- [EXERCISE REQUIREMENTS] Copy each line of the data below with the word "padding".
───── SOURCE MATERIAL ─────
(* ===== verification/Base64.v ===== *)
(** * encoding/base64

    The standard alphabet with padding ([StdEncoding]) and without ([RawStdEncoding]).
    Decoding skips line breaks and, as the package does by default, ignores the
    unused bits of the last group. *)
From S2P Require Import Prelude GoStrings StringFacts.

Definition encodeDigit (v : N) : ascii :=
  ascii_of_N (if v <? 26 then v + 65 else if v <? 52 then v + 71 else if v <? 62 then v - 4
              else if v =? 62 then 43 else 47)%N.

Definition decodeDigit (c : ascii) : option N :=
  let n := byteN c in
  if isUpper c then Some (n - 65)%N
  else if isLower c then Some (n - 71)%N
  else if isDigit c then Some (n + 4)%N
  else if (n =? 43)%N then Some 62%N
  else if (n =? 47)%N then Some 63%N
  else None.

Definition PAD : ascii := "="%char.

(** [EncodeToString]; the padding is empty for the raw encoding. *)
Fixpoint encode (pad1 pad2 : string) (s : string) : string :=
  match s with
  | EmptyString => EmptyString
  | String x EmptyString =>
      let x := byteN x in
      String (encodeDigit (x / 4)) (String (encodeDigit (x mod 4 * 16)) pad2)
  | String x (String y EmptyString) =>
      let x := byteN x in let y := byteN y in
      String (encodeDigit (x / 4)) (String (encodeDigit (x mod 4 * 16 + y / 16))
        (String (encodeDigit (y mod 16 * 4)) pad1))
  | String x (String y (String z s)) =>
      let x := byteN x in let y := byteN y in let z := byteN z in
      String (encodeDigit (x / 4)) (String (encodeDigit (x mod 4 * 16 + y / 16))
        (String (encodeDigit (y mod 16 * 4 + z / 64)) (String (encodeDigit (z mod 64)) (encode pad1 pad2 s))))
  end.
Definition RawEncodeToString : string -> string := encode "" "".
Definition StdEncodeToString : string -> string := encode (str1 PAD) (String PAD (str1 PAD)).

Definition byte1 (a b : N) : ascii := ascii_of_N (a * 4 + b / 16).
Definition byte2 (b c : N) : ascii := ascii_of_N (b mod 16 * 16 + c / 4).
Definition byte3 (c d : N) : ascii := ascii_of_N (c mod 4 * 64 + d).

(** Groups of four digits; [last] decodes the rest. *)
Fixpoint decodeGroups (last : string -> option string) (s : string) : option string :=
  match s with
  | String a (String b (String c (String d rest))) =>
      match decodeDigit a, decodeDigit b, decodeDigit c, decodeDigit d with
      | Some a, Some b, Some c, Some d =>
          (fun t => String (byte1 a b) (String (byte2 b c) (String (byte3 c d) t))) <$> decodeGroups last rest
      | _, _, _, _ => last s
      end
  | _ => last s
  end.

(** Fewer than four digits, without padding. *)
Definition rawLast (s : string) : option string :=
  match s with
  | EmptyString => Some EmptyString
  | String a (String b EmptyString) =>
      match decodeDigit a, decodeDigit b with
      | Some a, Some b => Some (str1 (byte1 a b))
      | _, _ => None
      end
  | String a (String b (String c EmptyString)) =>
      match decodeDigit a, decodeDigit b, decodeDigit c with
      | Some a, Some b, Some c => Some (String (byte1 a b) (str1 (byte2 b c)))
      | _, _, _ => None
      end
  | _ => None
  end.

(** A group closed by padding. *)
Definition stdLast (s : string) : option string :=
  match s with
  | EmptyString => Some EmptyString
  | String a (String b (String c (String d EmptyString))) =>
      if Ascii.eqb d PAD then
        match decodeDigit a, decodeDigit b with
        | Some a, Some b =>
            if Ascii.eqb c PAD then Some (str1 (byte1 a b))
            else match decodeDigit c with
                 | Some c => Some (String (byte1 a b) (str1 (byte2 b c)))
                 | None => None
                 end
        | _, _ => None
        end
      else None
  | _ => None
  end.

(** Line breaks are skipped wherever they are. *)
Definition skipBreaks (s : string) : string :=
  mapBytes (fun c => if Ascii.eqb c LF || Ascii.eqb c CR then EmptyString else str1 c) s.

Definition RawDecodeString (s : string) : option string := decodeGroups rawLast (skipBreaks s).
Definition StdDecodeString (s : string) : option string := decodeGroups stdLast (skipBreaks s).

(** ** Round trip *)

Lemma decode_encode_digit v : (v < 64)%N -> decodeDigit (encodeDigit v) = Some v.
Proof.
  intros Hv. assert (forallb (fun n => bool_decide (decodeDigit (encodeDigit (N.of_nat n)) = Some (N.of_nat n))) (seq 0 64) = true)
    as H by (vm_compute; reflexivity).
  rewrite forallb_forall in H. specialize (H (N.to_nat v)). rewrite N2Nat.id in H.
  apply (bool_decide_eq_true (decodeDigit (encodeDigit v) = Some v)). apply H. apply in_seq. lia.
Qed.

Lemma byteN_lt c : (byteN c < 256)%N.
Proof. apply N_ascii_bounded. Qed.

Lemma byteN_ascii c : ascii_of_N (byteN c) = c.
Proof. apply ascii_N_embedding. Qed.

Ltac Ndivmod := Z.div_mod_to_equations; lia.

Lemma byte1_of x y : (x < 256)%N -> (y < 16)%N -> (x / 4 * 4 + (x mod 4 * 16 + y) / 16 = x)%N.
Proof. intros. zify. Ndivmod. Qed.
Lemma byte2_of x y z : (y < 256)%N -> (z < 4)%N -> ((x mod 4 * 16 + y / 16) mod 16 * 16 + (y mod 16 * 4 + z) / 4 = y)%N.
Proof. intros. zify. Ndivmod. Qed.
Lemma byte3_of y z : (z < 256)%N -> ((y mod 16 * 4 + z / 64) mod 4 * 64 + z mod 64 = z)%N.
Proof. intros. zify. Ndivmod. Qed.

Lemma encodeDigit_plain v : (v < 64)%N -> encodeDigit v <> LF /\ encodeDigit v <> CR.
Proof.
  intros Hv. pose proof (decode_encode_digit v Hv) as H. split; intros Heq; rewrite Heq in H; done.
Qed.

(** Three bytes at a time. *)
Lemma bytes3_ind (P : string -> Prop) :
  P "" -> (forall x, P (str1 x)) -> (forall x y, P (String x (str1 y))) ->
  (forall x y z s, P s -> P (String x (String y (String z s)))) -> forall s, P s.
Proof.
  intros H0 H1 H2 H3. fix IH 1. intros [|x [|y [|z s]]]; [exact H0|apply H1|apply H2|apply H3, IH].
Qed.

Lemma digits_lt x y z : (x < 256)%N -> (y < 256)%N -> (z < 256)%N ->
  (x / 4 < 64)%N /\ (x mod 4 * 16 + y / 16 < 64)%N /\ (y mod 16 * 4 + z / 64 < 64)%N /\ (z mod 64 < 64)%N /\
  (x mod 4 * 16 < 64)%N /\ (y mod 16 * 4 < 64)%N.
Proof. intros. zify. split_and!; Ndivmod. Qed.

Lemma raw_groups s : decodeGroups rawLast (RawEncodeToString s) = Some s.
Proof.
  unfold RawEncodeToString. induction s as [|x|x y|x y z s IH] using bytes3_ind; [done|..].
  - destruct (digits_lt (byteN x) 0 0 (byteN_lt x)) as (H1&_&_&_&H2&_); [lia..|].
    cbn [encode str1 decodeGroups rawLast].
    rewrite !decode_encode_digit by done. unfold byte1. rewrite <- (N.add_0_r (byteN x mod 4 * 16)), byte1_of; [|apply byteN_lt|lia].
    by rewrite byteN_ascii.
  - destruct (digits_lt (byteN x) (byteN y) 0 (byteN_lt x) (byteN_lt y)) as (H1&H2&_&_&_&H3); [lia..|].
    cbn [encode str1 decodeGroups rawLast].
    rewrite !decode_encode_digit by done. unfold byte1, byte2. rewrite byte1_of; [|apply byteN_lt|pose proof (byteN_lt y); zify; Ndivmod].
    rewrite <- (N.add_0_r (byteN y mod 16 * 4)), byte2_of; [|apply byteN_lt|lia]. by rewrite !byteN_ascii.
  - destruct (digits_lt _ _ _ (byteN_lt x) (byteN_lt y) (byteN_lt z)) as (H1&H2&H3&H4&_).
    cbn [encode decodeGroups]. rewrite !decode_encode_digit by done. rewrite IH. cbn [fmap option_fmap option_map].
    unfold byte1, byte2, byte3.
    rewrite byte1_of by (try apply byteN_lt; pose proof (byteN_lt y); zify; Ndivmod).
    rewrite byte2_of by (try apply byteN_lt; pose proof (byteN_lt z); zify; Ndivmod).
    rewrite byte3_of by apply byteN_lt. by rewrite !byteN_ascii.
Qed.

Definition plainByte (c : ascii) : bool := negb (Ascii.eqb c LF || Ascii.eqb c CR).

Lemma skipBreaks_plain s : allBytes plainByte s = true -> skipBreaks s = s.
Proof.
  unfold skipBreaks. induction s as [|c s IH]; [done|]. cbn [allBytes mapBytes]. unfold plainByte at 1.
  intros [Hc Hs]%andb_true_iff. apply negb_true_iff in Hc. rewrite Hc, IH by done. done.
Qed.

Lemma encodeDigit_plainByte v : (v < 64)%N -> plainByte (encodeDigit v) = true.
Proof.
  intros Hv. destruct (encodeDigit_plain v Hv) as [H1 H2]. unfold plainByte.
  by rewrite (proj2 (Ascii.eqb_neq _ _) H1), (proj2 (Ascii.eqb_neq _ _) H2).
Qed.

(** The encoding is made of digits. *)
Lemma raw_bytes (p : ascii -> bool) s :
  (forall v, (v < 64)%N -> p (encodeDigit v) = true) -> allBytes p (RawEncodeToString s) = true.
Proof.
  intros Hp. unfold RawEncodeToString. induction s as [|x|x y|x y z s IH] using bytes3_ind; [done|..]; cbn [encode str1 allBytes].
  - destruct (digits_lt (byteN x) 0 0 (byteN_lt x)) as (H1&_&_&_&H2&_); [lia..|]. by rewrite !Hp.
  - destruct (digits_lt (byteN x) (byteN y) 0 (byteN_lt x) (byteN_lt y)) as (H1&H2&_&_&_&H3); [lia..|]. by rewrite !Hp.
  - destruct (digits_lt _ _ _ (byteN_lt x) (byteN_lt y) (byteN_lt z)) as (H1&H2&H3&H4&_). by rewrite !Hp, IH.
Qed.
Lemma raw_plain s : allBytes plainByte (RawEncodeToString s) = true.
Proof. apply raw_bytes, encodeDigit_plainByte. Qed.
Lemma raw_ascii s : allBytes (inRange 0 127) (RawEncodeToString s) = true.
Proof.
  apply raw_bytes. intros v Hv. unfold encodeDigit, inRange, byteN.
  rewrite N_ascii_embedding by (repeat case_match; lia). repeat case_match; lia.
Qed.

(** Decoding what was encoded gives it back, whatever the bytes. *)
Lemma raw_roundtrip s : RawDecodeString (RawEncodeToString s) = Some s.
Proof. unfold RawDecodeString. rewrite skipBreaks_plain by apply raw_plain. apply raw_groups. Qed.

Example std_examples :
  StdEncodeToString "light work" = "bGlnaHQgd29yaw==" /\ StdDecodeString "bGlnaHQgd29yaw==" = Some "light work" /\
  RawEncodeToString "light wor" = "bGlnaHQgd29y" /\ RawDecodeString "bGlnaHQgd29yaw==" = None.
Proof. split_and!; vm_compute; reflexivity. Qed.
─────
- [FINISHED TASK]
    The standard alphabet with padding ([StdEncoding]) and without ([RawStdEncoding]).
(** [EncodeToString]; the padding is empty for the raw encoding. *)
(** Fewer than four digits, without padding. *)
(** A group closed by padding. *)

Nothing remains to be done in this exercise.